[Start of Attachment]

(** [py_encode_basestring_ascii]: one code point ([ensure_ascii] is on by
    default, so everything outside [' '..'~'] is escaped). *)
Definition escape (c : Z) : string :=
  if c =? 0x22 then ("\" ++ dquote)%string
  else if c =? 0x5C then "\\"%string
  else if c =? 0x0A then "\n"%string
  else if c =? 0x0D then "\r"%string
  else if c =? 0x09 then "\t"%string
  else if c =? 0x0C then "\f"%string
  else if c =? 0x08 then "\b"%string
  else if (0x20 <=? c) && (c <=? 0x7E) then String (ascii_of_N (Z.to_N c)) EmptyString
  else if c <? 0x10000 then uescape c
  else
    let n := c - 0x10000 in
    (uescape (Z.lor 0xD800 (Z.land (Z.shiftr n 10) 0x3FF))
     ++ uescape (Z.lor 0xDC00 (Z.land n 0x3FF)))%string.

Definition encode_str (s : string) : string :=
  (dquote ++ String.concat EmptyString (map escape (code_points (SHA256.bytes_of_string s)))
     ++ dquote)%string.

Definition encode_value (v : jval) : string :=
  match v with
  | JNull => "null"%string
  | JBool true => "true"%string
  | JBool false => "false"%string
  | JInt n => NilZero.string_of_int (Z.to_int n)
  | JFloat repr => repr
  | JStr s => encode_str s
  end.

[End of Attachment]

- EXERCISE DESCRIPTION
Line by line, output the data precisely as shown above.

- OUTPUT BELOW
(** [py_encode_basestring_ascii]: one code point ([ensure_ascii] is on by
    default, so everything outside [' '..'~'] is escaped). *)
Definition escape (c : Z) : string :=
  if c =? 0x22 then ("\" ++ dquote)%string
  else if c =? 0x5C then "\\"%string
  else if c =? 0x0A then "\n"%string
  else if c =? 0x0D then "\r"%string
  else if c =? 0x09 then "\t"%string
  else if c =? 0x0C then "\f"%string
  else if c =? 0x08 then "\b"%string
  else if (0x20 <=? c) && (c <=? 0x7E) then String (ascii_of_N (Z.to_N c)) EmptyString
  else if c <? 0x10000 then uescape c
  else
    let n := c - 0x10000 in
    (uescape (Z.lor 0xD800 (Z.land (Z.shiftr n 10) 0x3FF))
     ++ uescape (Z.lor 0xDC00 (Z.land n 0x3FF)))%string.

Definition encode_str (s : string) : string :=
  (dquote ++ String.concat EmptyString (map escape (code_points (SHA256.bytes_of_string s)))
     ++ dquote)%string.

Definition encode_value (v : jval) : string :=
  match v with
  | JNull => "null"%string
  | JBool true => "true"%string
  | JBool false => "false"%string
  | JInt n => NilZero.string_of_int (Z.to_int n)
  | JFloat repr => repr
  | JStr s => encode_str s
  end.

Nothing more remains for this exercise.